(** *** The operations *)

Lemma enqueue_ok b s l k q cb : router_ok b s → router_ok b (enqueue l k q cb s).2.
Proof.
  intros Hok. unfold enqueue. unfold_M. unfold on_ledger.
  destruct (_prepare _ q) as [p|]; [|done].
  pose proof (rok_ledgers _ _ Hok l) as Hs.
  destruct (accept k (payload p) (ledger_of l s)) as [out l'] eqn:Ha.
  pose proof (accept_sound k (payload p) _ Hs) as Hs'. rewrite Ha in Hs'; cbn in Hs'.
  pose proof (accept_cases _ _ _ _ _ Ha) as [(-> & Hn & d & Hd & He)|[Hout ->]].
  2: { assert (Hsame : router_ok b (put_ledger l (ledger_of l s) s)).
       { eapply router_ok_same; [done|done|]. intros id. rewrite ledger_of_put.
         by case_decide; subst. }
       destruct out as [[]|]; [done|exact Hsame|exact Hsame]. }
  cbn. split; unfold queue, entry_in; cbn.
  - intros id. rewrite !ledger_of_router, ledger_of_put. case_decide; [done|apply Hok].
  - intros i [Hi|Hi%list_elem_of_singleton]%elem_of_app; rewrite !ledger_of_router, ledger_of_put.
    + destruct (rok_queued _ _ Hok i Hi) as (ei & Hei & Hr). unfold entry_in in Hei.
      exists ei. split; [|done]. case_decide; [|done]. subst l. rewrite He.
      rewrite decide_False; [done|]. intros Hk. rewrite <- Hk in Hei. congruence.
    + subst i; cbn. rewrite decide_True by done. rewrite He, decide_True by done. eexists. split; [done|]. auto.
  - intros id k' e'. rewrite !ledger_of_router, ledger_of_put. case_decide as Hid.
    + rewrite He. case_decide as Hkk.
      * intros _ _. eexists. split; [apply elem_of_app; right; by apply list_elem_of_singleton|done].
      * subst id. intros Hk' Hp. destruct (rok_pending _ _ Hok _ _ _ Hk' Hp) as (i & Hi & ?).
        exists i. split; [by apply elem_of_app; left|done].
    + intros Hk' Hp. destruct (rok_pending _ _ Hok _ _ _ Hk' Hp) as (i & Hi & ?).
      exists i. split; [by apply elem_of_app; left|done].
  - apply StronglySorted_app. split_and!; [|apply Hok|repeat constructor].
    intros i j Hi ->%list_elem_of_singleton Hl Hc; cbn in *.
    destruct (rok_queued _ _ Hok i Hi) as (e & Hei & _). unfold entry_in in Hei. rewrite Hl in Hei.
    exact (accept_newest _ _ _ _ _ _ Hs Ha Hei Hc).
Qed.

Lemma deliver_queue k q p r pend (w : W) :
  _queued (deliver k q p ((r, pend), w)).2.1.1 = _queued r.
Proof. unfold deliver. destruct (_access _ _ _ _) as [[[v a]|]?]; [cbn; by case_bool_decide|done]. Qed.

(** The completion of a ready request runs its access once. *)
Lemma complete_item_cases s i e out pending s' :
  entry_in s i = Some e → _digest (payload (i_prepared i)) = Ok (payload_digest e) →
  target_ready (ledger_of (i_ledger i) s) (i_key i) = true →
  complete_item i s = ((out, pending), s') →
  status e = target_pending ∧ queue s' = queue s ∧
  ∃ l', ledger_set (i_ledger i) l' s s' ∧ (sound (ledger_of (i_ledger i) s) → sound l') ∧
  ((∃ v a, _access (i_key i) (i_request i) (i_prepared i) (world s) = (Ok (v, a), world s') ∧
     out = Ok (Some (response_of (i_request i) v)) ∧
     entry_set (i_key i) (with_receipt e (response_of (i_request i) v)) (ledger_of (i_ledger i) s) l') ∨
   (∃ ex, _access (i_key i) (i_request i) (i_prepared i) (world s) = (Err ex, world s') ∧ out = Err ex ∧
     entry_set (i_key i) (with_status e uncertain_effect) (ledger_of (i_ledger i) s) l')).
Proof.
  unfold entry_in. intros He Hd Hr. unfold complete_item.
  pose proof (complete_ready _ _ _ _ (deliver (i_key i) (i_request i) (i_prepared i)) _
    ((router s, None), world s) Hd He eq_refl Hr) as [Hp Hrun].
  pose proof (complete_sound (i_key i) (payload (i_prepared i)) (deliver (i_key i) (i_request i) (i_prepared i))
    (ledger_of (i_ledger i) s) ((router s, None), world s)) as Hs.
  rewrite Hrun in Hs |- *. destruct (run_target _ _ _ _ _) as [o [l' [[r pd] w]]] eqn:Ht.
  intros [= <- <- <-]. split; [done|].
  pose proof (deliver_queue (i_key i) (i_request i) (i_prepared i) (router s) None (world s)) as Hq.
  apply run_target_cases in Ht as [(x & Hop & -> & Hset)|(ex & Hop & -> & Hset)]; rewrite Hop in Hq;
    (split; [exact Hq|]); exists l'; (split; [apply ledger_set_insert|]); (split; [exact Hs|]).
  - left. unfold deliver in Hop. destruct (_access _ _ _ _) as [[[v a]|]?]; [|done].
    injection Hop as <- ? ? ->. by exists v, a.
  - right. unfold deliver in Hop. destruct (_access _ _ _ _) as [[[v a]|]?]; [done|].
    injection Hop as <- ? ? ->. by exists e0.
Qed.

(** The router has no room for another confirmation of an ordinary target. *)
Definition confirmations_full i s : Prop :=
  target_kind (target_of i) = Ordinary ∧
  _MAX_ORDINARY_DELIVERY_CONFIRMATIONS ≤ Z.of_nat (length (_ordinary_delivery_confirmations (router s))).
Definition capacity_exceeded : exn := ValueError "ordinary APB source confirmation capacity exceeded".

(** [i] is the oldest queued request of the device, is the next of its channel
    and does not need room that is not there; it leaves the queue, no other
    ledger than its own changes, and in that one only its entry does. *)
Record serves (device : string) s i (e e' : Entry Response) s' : Prop := {
  served_queue : ∃ l1 l2, queue s = l1 ++ i :: l2 ∧ queue s' = l1 ++ l2 ∧
    Forall (λ j, device_of j ≠ device) l1;
  served_device : device_of i = device;
  served_ready : target_ready (ledger_of (i_ledger i) s) (i_key i) = true;
  served_room : ¬ confirmations_full i s;
  served_entry : entry_in s i = Some e ∧ status e = target_pending;
  served_ledger : ∃ l', ledger_set (i_ledger i) l' s s' ∧ sound l' ∧
    entry_set (i_key i) e' (ledger_of (i_ledger i) s) l' }.

(** What a drain does to the state, and when. *)
Inductive drained (device : string) s : result bool → World (W := W) (A := A) → Prop :=
  | drained_idle : ready_target device s = false → drained device s (Ok false) s
  | drained_full index i : first_queued device (router s) = Some (index, i) →
      target_ready (ledger_of (i_ledger i) s) (i_key i) = true → confirmations_full i s →
      drained device s (Err capacity_exceeded) s
  | drained_uncertain i e ex s' :
      serves device s i e (with_status e uncertain_effect) s' →
      _access (i_key i) (i_request i) (i_prepared i) (world s) = (Err ex, world s') →
      drained device s (Err ex) s'
  | drained_unanswered i e v a ex ex' w w' s' :
      serves device s i e (with_receipt e (response_of (i_request i) v)) s' →
      _access (i_key i) (i_request i) (i_prepared i) (world s) = (Ok (v, a), w) →
      i_callback i (response_of (i_request i) v) w = (Err ex, w') →
      ex' = ex ∨ target_kind (target_of i) = Routed →
      (target_kind (target_of i) = Plain → world s' = w') →
      drained device s (Err ex') s'
  | drained_served i e v a w s' :
      serves device s i e (with_receipt e (response_of (i_request i) v)) s' →
      _access (i_key i) (i_request i) (i_prepared i) (world s) = (Ok (v, a), w) →
      i_callback i (response_of (i_request i) v) w = (Ok (), world s') →
      drained device s (Ok true) s'.

Lemma first_queued_split device (r : Router (W := W) (A := A)) index i :
  first_queued device r = Some (index, i) →
  ∃ l1 l2, _queued r = l1 ++ i :: l2 ∧ delete index (_queued r) = l1 ++ l2 ∧
    Forall (λ j, device_of j ≠ device) l1 ∧ device_of i = device.
Proof.
  unfold first_queued. intros (Hl & Hd & Hf)%list_find_Some.
  exists (take index (_queued r)), (drop (S index) (_queued r)).
  split_and!; [by rewrite take_drop_middle|by rewrite delete_take_drop| |done].
  apply Forall_lookup. intros n j [Hj Hn]%lookup_take_Some. by eapply Hf.
Qed.

Lemma uncertain_keys_elem (l : Ledger Response) k e :
  entry l k = Some e → status e = uncertain_effect → k ∈ uncertain_keys l.
Proof.
  intros He Hs. unfold uncertain_keys, keys_with.
  apply (list_elem_of_fmap_2 fst _ (k, e)), list_elem_of_filter.
  split; [cbn; by rewrite Hs|by apply od_get_elem].
Qed.

Lemma confirm_queue kind k pend s : queue (confirm_delivery kind k pend s) = queue s.
Proof. by destruct kind, pend. Qed.
Lemma confirm_ledger kind k pend s id : ledger_of id (confirm_delivery kind k pend s) = ledger_of id s.
Proof. by destruct kind, pend. Qed.
Lemma confirm_world kind k pend s : world (confirm_delivery kind k pend s) = world s.
Proof. by destruct kind, pend. Qed.

Lemma drain_cases b s device out s' :
  router_ok b s → drain_one device s = (out, s') → drained device s out s'.
Proof.
  intros Hok. unfold drain_one.
  destruct (first_queued device (router s)) as [[index i]|] eqn:Hf.
  2: { intros [= <- <-]. apply drained_idle. unfold ready_target. by rewrite Hf. }
  destruct (target_ready (ledger_of (i_ledger i) s) (i_key i)) eqn:Hr; cbn [negb].
  2: { intros [= <- <-]. apply drained_idle. unfold ready_target. by rewrite Hf. }
  destruct (bool_decide _ && _) eqn:Hcap.
  { intros [= <- <-]. apply andb_true_iff in Hcap as [Hk Hc].
    apply bool_decide_eq_true in Hk. eapply drained_full; [done|done|split; [done|lia]]. }
  assert (Hroom : ¬ confirmations_full i s).
  { intros [Hk Hfull]. rewrite bool_decide_eq_true_2 in Hcap by done. cbn in Hcap. lia. }
  destruct (first_queued_split _ _ _ _ Hf) as (l1 & l2 & Hq & Hdel & Hl1 & Hdev).
  assert (Hi : i ∈ queue s) by (unfold queue; rewrite Hq; set_solver).
  destruct (rok_queued _ _ Hok i Hi) as (e & He & Hdig & _).
  destruct (complete_item i s) as [[o pend] s1] eqn:Hc.
  destruct (complete_item_cases s i e o pend s1 He Hdig Hr Hc) as (Hp & Hq1 & l' & Hset & Hsound & Hcase).
  specialize (Hsound (rok_ledgers _ _ Hok _)).
  assert (Hserves : ∀ e' s2, queue s2 = delete index (queue s1) →
    (∀ id, ledger_of id s2 = ledger_of id s1) →
    entry_set (i_key i) e' (ledger_of (i_ledger i) s) l' → serves device s i e e' s2).
  { intros e' s2 Hq2 Hl2 He'. split; [|done..|].
    - exists l1, l2. split_and!; [done| |done]. rewrite Hq2, Hq1. exact Hdel.
    - exists l'. split_and!; [|done|done]. intros id. rewrite Hl2. apply Hset. }
  destruct Hcase as [(v & a & Ha & -> & He')|(ex & Ha & -> & He')].
  - unfold on_world. cbn [pop set_router world].
    destruct (i_callback i _ (world s1)) as [[[]|ex] w2] eqn:Hcb.
    + intros [= <- <-]. eapply drained_served; [|exact Ha|by rewrite confirm_world].
      apply Hserves; [by rewrite confirm_queue|intros id; by rewrite confirm_ledger|done].
    + assert (serves device s i e (with_receipt e (response_of (i_request i) v))
        (mkWorld (router (pop index s1)) (ledgers (pop index s1)) w2)) by by apply Hserves.
      clear Hcap. case_bool_decide as Hplain.
      { intros [= <- <-]. eapply drained_unanswered; [done|exact Ha|exact Hcb|by left|done]. }
      destruct (delivery_failed _ _ _ _) as [terminal w3].
      destruct (target_kind (target_of i)) eqn:Hkind, terminal; intros [= <- <-];
        (eapply drained_unanswered; [by apply Hserves|exact Ha|exact Hcb|rewrite Hkind; auto|by rewrite Hkind]).
  - rewrite bool_decide_eq_true_2.
    2: { apply (uncertain_keys_elem _ _ (with_status e uncertain_effect)); [|done].
         rewrite Hset, decide_True by done. rewrite He'. by rewrite decide_True. }
    intros [= <- <-]. eapply drained_uncertain; [by apply Hserves|exact Ha].
Qed.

Exercise aim :: Copy out only the lines of the records above from the one with "Lemma uncertain_keys_elem (l" through the one with "intros Hok. unfold drain_one.", exactly as they stand, both included.

The answer ::
Lemma uncertain_keys_elem (l : Ledger Response) k e :
  entry l k = Some e → status e = uncertain_effect → k ∈ uncertain_keys l.
Proof.
  intros He Hs. unfold uncertain_keys, keys_with.
  apply (list_elem_of_fmap_2 fst _ (k, e)), list_elem_of_filter.
  split; [cbn; by rewrite Hs|by apply od_get_elem].
Qed.

Lemma confirm_queue kind k pend s : queue (confirm_delivery kind k pend s) = queue s.
Proof. by destruct kind, pend. Qed.
Lemma confirm_ledger kind k pend s id : ledger_of id (confirm_delivery kind k pend s) = ledger_of id s.
Proof. by destruct kind, pend. Qed.
Lemma confirm_world kind k pend s : world (confirm_delivery kind k pend s) = world s.
Proof. by destruct kind, pend. Qed.

Lemma drain_cases b s device out s' :
  router_ok b s → drain_one device s = (out, s') → drained device s out s'.
Proof.
  intros Hok. unfold drain_one.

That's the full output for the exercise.